§ **DATA FOR THIS EXERCISE**
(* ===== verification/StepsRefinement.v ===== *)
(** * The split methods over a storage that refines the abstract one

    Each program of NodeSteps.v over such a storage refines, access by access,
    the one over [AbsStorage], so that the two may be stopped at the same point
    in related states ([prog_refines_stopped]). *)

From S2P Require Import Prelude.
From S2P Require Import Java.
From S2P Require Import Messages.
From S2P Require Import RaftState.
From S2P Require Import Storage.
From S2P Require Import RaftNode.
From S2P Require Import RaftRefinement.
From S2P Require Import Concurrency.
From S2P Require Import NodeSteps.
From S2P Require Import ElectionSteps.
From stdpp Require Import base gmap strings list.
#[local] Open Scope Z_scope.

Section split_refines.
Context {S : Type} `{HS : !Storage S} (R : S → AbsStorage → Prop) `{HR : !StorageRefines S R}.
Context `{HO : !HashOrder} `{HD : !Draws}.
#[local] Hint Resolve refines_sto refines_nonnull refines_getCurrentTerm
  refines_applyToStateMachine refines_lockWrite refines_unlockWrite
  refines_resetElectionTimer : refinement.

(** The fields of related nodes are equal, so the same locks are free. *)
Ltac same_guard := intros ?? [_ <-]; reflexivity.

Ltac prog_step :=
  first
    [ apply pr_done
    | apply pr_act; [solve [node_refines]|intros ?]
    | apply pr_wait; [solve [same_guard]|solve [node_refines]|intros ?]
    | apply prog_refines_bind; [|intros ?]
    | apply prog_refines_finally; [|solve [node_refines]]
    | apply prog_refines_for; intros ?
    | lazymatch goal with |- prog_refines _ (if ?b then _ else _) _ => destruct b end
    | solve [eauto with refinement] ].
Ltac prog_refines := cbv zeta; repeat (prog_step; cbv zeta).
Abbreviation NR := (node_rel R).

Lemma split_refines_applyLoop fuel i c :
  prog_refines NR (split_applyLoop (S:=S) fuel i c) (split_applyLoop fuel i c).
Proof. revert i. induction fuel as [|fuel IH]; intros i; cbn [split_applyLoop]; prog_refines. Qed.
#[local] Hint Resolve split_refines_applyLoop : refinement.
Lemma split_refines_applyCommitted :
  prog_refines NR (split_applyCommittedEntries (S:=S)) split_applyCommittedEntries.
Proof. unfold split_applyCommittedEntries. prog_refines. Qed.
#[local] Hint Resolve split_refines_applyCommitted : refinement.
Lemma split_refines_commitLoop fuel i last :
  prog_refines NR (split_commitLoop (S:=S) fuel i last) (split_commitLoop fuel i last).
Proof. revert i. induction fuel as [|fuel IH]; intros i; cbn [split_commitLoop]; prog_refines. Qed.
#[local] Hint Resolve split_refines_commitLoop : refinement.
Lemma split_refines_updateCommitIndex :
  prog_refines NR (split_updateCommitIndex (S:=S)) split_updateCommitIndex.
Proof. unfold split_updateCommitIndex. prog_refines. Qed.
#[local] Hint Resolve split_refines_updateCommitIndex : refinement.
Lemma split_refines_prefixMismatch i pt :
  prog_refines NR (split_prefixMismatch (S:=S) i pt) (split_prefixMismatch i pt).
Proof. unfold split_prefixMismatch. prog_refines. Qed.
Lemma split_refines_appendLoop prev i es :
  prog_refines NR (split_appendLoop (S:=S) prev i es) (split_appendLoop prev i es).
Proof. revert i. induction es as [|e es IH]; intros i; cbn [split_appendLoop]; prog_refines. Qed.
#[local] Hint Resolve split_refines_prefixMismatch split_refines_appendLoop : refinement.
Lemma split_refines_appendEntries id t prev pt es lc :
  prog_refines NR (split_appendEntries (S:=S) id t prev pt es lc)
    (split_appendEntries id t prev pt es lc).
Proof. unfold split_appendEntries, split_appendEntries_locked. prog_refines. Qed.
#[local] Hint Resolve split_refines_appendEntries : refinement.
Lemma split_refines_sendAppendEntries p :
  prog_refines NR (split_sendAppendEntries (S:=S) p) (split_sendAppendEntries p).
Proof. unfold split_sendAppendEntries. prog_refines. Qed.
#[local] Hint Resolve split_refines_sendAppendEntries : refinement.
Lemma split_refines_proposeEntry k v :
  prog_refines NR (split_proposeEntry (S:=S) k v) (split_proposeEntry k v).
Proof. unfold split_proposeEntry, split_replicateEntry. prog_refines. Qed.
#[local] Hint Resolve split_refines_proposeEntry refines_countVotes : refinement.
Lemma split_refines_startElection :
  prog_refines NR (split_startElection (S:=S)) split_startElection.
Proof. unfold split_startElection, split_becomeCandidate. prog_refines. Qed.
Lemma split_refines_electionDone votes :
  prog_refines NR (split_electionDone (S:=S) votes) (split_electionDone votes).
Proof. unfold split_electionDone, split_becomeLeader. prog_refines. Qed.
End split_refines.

§ **INSTRUCTIONS FOR THE TASK**
Extract every line containing the string "Hint" from the data above.

§ **ANSWER SECTION**
#[local] Hint Resolve refines_sto refines_nonnull refines_getCurrentTerm
#[local] Hint Resolve split_refines_applyLoop : refinement.
#[local] Hint Resolve split_refines_applyCommitted : refinement.
#[local] Hint Resolve split_refines_commitLoop : refinement.
#[local] Hint Resolve split_refines_updateCommitIndex : refinement.
#[local] Hint Resolve split_refines_prefixMismatch split_refines_appendLoop : refinement.
#[local] Hint Resolve split_refines_appendEntries : refinement.
#[local] Hint Resolve split_refines_sendAppendEntries : refinement.
#[local] Hint Resolve split_refines_proposeEntry refines_countVotes : refinement.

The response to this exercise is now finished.